Exercise aim ->
Output exactly the lines below, starting with the line that has "intros Hn. destruct Hn. by left." and going on through the line that has "Lemma edits_opt_place A", both included, and no other lines.

Provided data ->
◆ ◆ ◆ ◆

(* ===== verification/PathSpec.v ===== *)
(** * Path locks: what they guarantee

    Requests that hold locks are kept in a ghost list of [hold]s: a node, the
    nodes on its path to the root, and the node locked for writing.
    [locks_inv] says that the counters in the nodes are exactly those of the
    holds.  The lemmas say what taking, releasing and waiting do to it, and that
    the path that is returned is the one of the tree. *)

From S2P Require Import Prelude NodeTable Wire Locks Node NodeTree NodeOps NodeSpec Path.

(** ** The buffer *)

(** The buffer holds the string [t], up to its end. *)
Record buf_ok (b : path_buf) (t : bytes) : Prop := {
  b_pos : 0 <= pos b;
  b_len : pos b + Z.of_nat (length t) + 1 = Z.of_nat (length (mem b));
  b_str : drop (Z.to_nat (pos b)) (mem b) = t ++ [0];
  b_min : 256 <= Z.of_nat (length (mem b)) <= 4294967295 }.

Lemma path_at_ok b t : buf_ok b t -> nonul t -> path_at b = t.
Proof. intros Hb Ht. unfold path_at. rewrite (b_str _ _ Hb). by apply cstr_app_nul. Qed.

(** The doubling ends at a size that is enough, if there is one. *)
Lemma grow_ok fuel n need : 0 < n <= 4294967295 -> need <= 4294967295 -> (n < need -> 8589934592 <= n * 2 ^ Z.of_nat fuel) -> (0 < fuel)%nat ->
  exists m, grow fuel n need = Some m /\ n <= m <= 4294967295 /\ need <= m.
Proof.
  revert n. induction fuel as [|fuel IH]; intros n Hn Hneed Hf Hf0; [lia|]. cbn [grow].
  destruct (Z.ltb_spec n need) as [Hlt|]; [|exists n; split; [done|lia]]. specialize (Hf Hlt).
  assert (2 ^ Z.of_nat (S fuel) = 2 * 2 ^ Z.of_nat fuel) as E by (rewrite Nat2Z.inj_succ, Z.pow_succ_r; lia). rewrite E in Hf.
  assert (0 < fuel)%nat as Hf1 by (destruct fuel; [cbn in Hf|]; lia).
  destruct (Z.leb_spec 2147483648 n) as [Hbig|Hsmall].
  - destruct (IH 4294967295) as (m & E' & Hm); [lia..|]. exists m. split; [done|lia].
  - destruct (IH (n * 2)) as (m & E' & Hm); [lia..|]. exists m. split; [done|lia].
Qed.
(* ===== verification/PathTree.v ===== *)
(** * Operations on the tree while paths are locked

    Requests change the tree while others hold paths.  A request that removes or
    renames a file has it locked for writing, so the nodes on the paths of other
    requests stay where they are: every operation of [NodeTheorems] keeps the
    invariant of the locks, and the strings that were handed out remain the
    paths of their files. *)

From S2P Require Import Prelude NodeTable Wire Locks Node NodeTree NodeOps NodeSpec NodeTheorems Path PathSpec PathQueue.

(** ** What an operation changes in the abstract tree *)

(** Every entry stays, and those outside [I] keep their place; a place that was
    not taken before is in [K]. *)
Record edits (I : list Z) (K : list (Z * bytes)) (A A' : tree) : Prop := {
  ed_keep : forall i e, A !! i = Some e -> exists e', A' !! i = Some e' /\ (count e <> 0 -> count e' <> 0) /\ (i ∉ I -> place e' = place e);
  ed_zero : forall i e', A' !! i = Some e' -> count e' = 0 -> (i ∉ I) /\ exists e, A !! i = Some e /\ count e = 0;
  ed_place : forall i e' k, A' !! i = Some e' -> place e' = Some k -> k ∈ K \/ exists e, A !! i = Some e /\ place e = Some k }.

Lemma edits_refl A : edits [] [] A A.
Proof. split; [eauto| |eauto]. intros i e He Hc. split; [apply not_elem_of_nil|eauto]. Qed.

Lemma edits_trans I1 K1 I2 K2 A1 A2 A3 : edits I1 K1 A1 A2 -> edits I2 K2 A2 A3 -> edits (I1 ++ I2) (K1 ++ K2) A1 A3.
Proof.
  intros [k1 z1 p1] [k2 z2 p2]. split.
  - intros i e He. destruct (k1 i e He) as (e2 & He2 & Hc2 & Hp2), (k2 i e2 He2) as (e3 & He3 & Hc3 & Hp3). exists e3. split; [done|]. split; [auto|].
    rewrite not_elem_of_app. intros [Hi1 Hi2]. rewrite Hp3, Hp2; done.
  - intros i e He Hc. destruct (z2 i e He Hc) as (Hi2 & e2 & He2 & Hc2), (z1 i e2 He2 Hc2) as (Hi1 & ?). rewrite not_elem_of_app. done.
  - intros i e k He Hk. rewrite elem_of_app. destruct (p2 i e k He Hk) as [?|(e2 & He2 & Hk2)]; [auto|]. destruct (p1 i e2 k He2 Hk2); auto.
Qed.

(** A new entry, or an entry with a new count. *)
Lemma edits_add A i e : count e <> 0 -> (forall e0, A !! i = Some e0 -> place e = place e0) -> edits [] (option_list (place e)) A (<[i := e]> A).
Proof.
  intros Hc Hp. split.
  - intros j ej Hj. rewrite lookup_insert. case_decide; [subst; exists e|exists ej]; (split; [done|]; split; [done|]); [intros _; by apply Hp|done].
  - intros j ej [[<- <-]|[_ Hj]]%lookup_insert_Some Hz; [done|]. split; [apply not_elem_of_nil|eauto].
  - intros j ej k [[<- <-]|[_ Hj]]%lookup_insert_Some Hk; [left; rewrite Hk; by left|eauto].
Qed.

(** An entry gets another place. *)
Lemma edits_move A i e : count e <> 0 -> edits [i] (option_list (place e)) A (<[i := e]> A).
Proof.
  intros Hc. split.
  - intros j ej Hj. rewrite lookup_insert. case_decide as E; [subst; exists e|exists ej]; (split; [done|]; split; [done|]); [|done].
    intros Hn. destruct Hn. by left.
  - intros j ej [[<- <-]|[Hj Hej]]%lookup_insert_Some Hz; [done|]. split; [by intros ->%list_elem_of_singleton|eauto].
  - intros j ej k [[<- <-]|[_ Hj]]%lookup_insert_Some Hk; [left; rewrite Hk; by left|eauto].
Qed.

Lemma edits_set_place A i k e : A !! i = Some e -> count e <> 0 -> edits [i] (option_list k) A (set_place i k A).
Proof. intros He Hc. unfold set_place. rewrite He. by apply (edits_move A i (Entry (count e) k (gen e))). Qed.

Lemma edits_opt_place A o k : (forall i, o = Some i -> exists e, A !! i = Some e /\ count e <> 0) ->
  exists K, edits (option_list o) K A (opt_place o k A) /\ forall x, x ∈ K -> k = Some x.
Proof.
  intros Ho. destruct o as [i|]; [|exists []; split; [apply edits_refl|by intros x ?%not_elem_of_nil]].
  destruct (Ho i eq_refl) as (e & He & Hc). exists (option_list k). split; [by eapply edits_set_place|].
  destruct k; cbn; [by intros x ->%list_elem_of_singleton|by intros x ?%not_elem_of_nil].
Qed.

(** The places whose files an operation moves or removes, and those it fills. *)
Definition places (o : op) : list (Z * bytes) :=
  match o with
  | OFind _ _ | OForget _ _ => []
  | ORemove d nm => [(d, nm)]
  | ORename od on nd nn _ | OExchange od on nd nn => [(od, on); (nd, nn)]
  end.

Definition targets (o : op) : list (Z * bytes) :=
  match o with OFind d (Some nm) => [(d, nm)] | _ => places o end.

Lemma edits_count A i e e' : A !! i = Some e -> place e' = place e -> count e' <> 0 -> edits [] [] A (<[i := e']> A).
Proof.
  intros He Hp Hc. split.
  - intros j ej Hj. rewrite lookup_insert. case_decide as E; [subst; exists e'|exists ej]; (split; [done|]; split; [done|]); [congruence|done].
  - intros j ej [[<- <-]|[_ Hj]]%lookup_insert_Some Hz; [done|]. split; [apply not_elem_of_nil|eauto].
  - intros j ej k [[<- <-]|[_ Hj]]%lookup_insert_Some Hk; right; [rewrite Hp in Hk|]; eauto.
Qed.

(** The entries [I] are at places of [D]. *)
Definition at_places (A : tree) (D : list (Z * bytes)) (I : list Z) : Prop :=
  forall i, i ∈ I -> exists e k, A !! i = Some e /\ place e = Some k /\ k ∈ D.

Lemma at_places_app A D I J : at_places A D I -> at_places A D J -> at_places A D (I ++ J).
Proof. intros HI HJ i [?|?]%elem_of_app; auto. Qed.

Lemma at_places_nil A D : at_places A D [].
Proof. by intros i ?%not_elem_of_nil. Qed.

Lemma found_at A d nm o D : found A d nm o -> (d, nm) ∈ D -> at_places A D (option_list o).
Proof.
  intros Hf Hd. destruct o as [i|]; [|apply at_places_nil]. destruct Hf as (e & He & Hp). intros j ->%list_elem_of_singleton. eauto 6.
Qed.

◆ ◆ ◆ ◆

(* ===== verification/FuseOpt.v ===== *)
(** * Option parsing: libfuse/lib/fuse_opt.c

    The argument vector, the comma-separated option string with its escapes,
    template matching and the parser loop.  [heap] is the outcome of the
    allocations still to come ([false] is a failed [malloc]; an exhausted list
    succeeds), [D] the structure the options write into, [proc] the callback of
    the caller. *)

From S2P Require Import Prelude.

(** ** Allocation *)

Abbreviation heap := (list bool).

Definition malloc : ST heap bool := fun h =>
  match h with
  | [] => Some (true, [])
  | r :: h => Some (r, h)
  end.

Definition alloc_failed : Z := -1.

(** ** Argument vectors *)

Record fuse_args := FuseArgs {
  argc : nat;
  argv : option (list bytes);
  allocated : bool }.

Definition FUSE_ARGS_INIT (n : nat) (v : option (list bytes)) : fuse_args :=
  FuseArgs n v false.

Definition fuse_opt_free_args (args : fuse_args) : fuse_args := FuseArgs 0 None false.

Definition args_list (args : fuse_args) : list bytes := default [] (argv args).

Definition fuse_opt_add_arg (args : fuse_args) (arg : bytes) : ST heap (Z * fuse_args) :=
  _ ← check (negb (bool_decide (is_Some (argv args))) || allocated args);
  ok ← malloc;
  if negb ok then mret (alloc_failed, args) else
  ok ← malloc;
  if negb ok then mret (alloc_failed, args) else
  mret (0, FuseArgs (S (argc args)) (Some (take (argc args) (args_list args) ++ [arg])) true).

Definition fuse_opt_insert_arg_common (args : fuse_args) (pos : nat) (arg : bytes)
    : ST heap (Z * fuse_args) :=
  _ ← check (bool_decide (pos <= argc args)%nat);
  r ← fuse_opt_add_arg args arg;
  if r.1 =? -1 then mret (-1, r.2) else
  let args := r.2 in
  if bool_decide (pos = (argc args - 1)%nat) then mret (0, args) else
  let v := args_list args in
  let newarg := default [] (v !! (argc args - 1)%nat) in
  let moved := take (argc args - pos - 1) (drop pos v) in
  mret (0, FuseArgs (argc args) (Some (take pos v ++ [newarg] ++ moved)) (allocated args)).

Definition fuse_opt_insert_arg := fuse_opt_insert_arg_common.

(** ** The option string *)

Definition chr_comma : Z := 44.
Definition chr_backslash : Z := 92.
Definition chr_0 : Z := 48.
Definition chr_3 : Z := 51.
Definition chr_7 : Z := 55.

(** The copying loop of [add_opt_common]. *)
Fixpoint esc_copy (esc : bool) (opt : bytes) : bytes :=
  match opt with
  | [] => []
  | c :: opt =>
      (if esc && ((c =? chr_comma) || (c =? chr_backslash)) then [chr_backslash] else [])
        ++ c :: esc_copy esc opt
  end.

◆ ◆ ◆ ◆

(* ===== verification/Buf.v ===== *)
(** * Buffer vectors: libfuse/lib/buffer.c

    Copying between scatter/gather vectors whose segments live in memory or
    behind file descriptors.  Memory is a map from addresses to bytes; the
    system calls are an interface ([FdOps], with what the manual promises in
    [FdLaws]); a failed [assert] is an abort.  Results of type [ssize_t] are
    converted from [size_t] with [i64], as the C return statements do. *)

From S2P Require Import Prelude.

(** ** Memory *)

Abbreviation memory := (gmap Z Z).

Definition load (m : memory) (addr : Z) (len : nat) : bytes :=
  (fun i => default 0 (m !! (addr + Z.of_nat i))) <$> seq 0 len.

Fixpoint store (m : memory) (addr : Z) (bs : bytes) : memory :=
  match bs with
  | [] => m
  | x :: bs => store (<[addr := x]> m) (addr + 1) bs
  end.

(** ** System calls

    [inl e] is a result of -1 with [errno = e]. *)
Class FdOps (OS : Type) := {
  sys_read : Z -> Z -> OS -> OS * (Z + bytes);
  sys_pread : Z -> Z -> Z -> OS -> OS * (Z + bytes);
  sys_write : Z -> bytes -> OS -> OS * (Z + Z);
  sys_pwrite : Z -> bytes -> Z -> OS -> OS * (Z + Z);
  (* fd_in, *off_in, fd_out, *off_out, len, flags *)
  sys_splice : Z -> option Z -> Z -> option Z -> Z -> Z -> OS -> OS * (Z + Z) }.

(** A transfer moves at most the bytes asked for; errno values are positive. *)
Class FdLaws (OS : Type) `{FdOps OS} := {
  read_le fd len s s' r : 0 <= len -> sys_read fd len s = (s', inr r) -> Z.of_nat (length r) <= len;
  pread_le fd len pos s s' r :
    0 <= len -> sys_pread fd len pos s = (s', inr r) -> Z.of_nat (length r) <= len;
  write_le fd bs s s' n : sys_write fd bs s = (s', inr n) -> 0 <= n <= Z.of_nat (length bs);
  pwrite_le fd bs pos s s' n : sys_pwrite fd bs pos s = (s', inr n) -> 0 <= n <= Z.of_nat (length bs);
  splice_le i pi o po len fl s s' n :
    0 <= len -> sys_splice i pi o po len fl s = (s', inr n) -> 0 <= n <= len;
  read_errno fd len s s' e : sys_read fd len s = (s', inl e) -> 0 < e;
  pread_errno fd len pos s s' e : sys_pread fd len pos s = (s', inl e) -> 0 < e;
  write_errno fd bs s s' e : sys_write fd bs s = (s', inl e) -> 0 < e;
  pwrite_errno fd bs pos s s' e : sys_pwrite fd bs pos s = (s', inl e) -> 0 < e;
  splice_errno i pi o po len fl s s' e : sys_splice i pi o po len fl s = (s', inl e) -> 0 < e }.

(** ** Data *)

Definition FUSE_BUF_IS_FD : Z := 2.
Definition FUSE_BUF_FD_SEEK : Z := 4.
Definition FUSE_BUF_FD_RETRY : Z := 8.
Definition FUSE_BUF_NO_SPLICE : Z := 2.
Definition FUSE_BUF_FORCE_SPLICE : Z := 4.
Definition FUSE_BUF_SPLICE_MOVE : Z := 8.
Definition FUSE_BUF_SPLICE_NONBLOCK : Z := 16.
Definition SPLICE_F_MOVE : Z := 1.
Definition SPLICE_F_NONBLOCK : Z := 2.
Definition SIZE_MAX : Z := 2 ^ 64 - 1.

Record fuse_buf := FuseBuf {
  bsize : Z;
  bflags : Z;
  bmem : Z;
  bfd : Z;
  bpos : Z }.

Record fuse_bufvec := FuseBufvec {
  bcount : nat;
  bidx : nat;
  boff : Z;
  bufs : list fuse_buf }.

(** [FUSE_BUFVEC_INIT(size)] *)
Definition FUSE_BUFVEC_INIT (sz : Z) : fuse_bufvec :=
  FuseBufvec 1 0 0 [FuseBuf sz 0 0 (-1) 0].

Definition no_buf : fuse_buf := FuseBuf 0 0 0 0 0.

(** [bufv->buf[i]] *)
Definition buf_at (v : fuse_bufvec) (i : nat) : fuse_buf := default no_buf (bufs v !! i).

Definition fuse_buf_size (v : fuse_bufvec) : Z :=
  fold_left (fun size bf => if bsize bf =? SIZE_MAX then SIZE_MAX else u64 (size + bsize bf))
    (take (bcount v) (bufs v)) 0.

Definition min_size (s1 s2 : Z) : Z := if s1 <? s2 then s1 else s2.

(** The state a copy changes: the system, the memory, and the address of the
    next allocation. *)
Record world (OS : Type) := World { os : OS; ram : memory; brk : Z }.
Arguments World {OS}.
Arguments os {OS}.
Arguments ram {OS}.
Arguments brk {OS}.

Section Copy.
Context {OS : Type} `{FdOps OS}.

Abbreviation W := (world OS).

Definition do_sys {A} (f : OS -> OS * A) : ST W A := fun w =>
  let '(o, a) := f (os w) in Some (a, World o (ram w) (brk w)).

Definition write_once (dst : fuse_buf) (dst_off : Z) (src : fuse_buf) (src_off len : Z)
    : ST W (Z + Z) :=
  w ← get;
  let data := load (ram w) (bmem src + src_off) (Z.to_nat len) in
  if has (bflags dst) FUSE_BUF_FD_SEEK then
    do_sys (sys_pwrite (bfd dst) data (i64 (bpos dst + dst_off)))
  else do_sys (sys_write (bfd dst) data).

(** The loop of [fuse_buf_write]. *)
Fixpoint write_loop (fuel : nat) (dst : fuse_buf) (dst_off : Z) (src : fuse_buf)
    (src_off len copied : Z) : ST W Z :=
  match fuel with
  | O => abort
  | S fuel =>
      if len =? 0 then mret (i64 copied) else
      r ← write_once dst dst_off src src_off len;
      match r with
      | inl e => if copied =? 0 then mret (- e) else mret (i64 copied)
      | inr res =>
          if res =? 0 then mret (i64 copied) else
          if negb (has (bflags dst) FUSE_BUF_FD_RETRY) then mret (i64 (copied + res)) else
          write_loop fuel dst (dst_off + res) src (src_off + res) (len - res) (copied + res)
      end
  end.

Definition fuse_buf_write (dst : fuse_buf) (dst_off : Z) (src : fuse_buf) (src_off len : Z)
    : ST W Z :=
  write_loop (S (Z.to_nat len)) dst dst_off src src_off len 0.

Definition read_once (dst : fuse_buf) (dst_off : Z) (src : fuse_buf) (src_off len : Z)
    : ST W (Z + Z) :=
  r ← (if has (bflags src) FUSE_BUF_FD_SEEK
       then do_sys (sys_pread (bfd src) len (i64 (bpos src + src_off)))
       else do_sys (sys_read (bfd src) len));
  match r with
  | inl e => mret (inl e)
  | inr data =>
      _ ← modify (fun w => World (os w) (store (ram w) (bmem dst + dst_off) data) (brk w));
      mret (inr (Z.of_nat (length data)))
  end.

◆ ◆ ◆ ◆

Response ->
    intros Hn. destruct Hn. by left.
  - intros j ej [[<- <-]|[Hj Hej]]%lookup_insert_Some Hz; [done|]. split; [by intros ->%list_elem_of_singleton|eauto].
  - intros j ej k [[<- <-]|[_ Hj]]%lookup_insert_Some Hk; [left; rewrite Hk; by left|eauto].
Qed.

Lemma edits_set_place A i k e : A !! i = Some e -> count e <> 0 -> edits [i] (option_list k) A (set_place i k A).
Proof. intros He Hc. unfold set_place. rewrite He. by apply (edits_move A i (Entry (count e) k (gen e))). Qed.

Lemma edits_opt_place A o k : (forall i, o = Some i -> exists e, A !! i = Some e /\ count e <> 0) ->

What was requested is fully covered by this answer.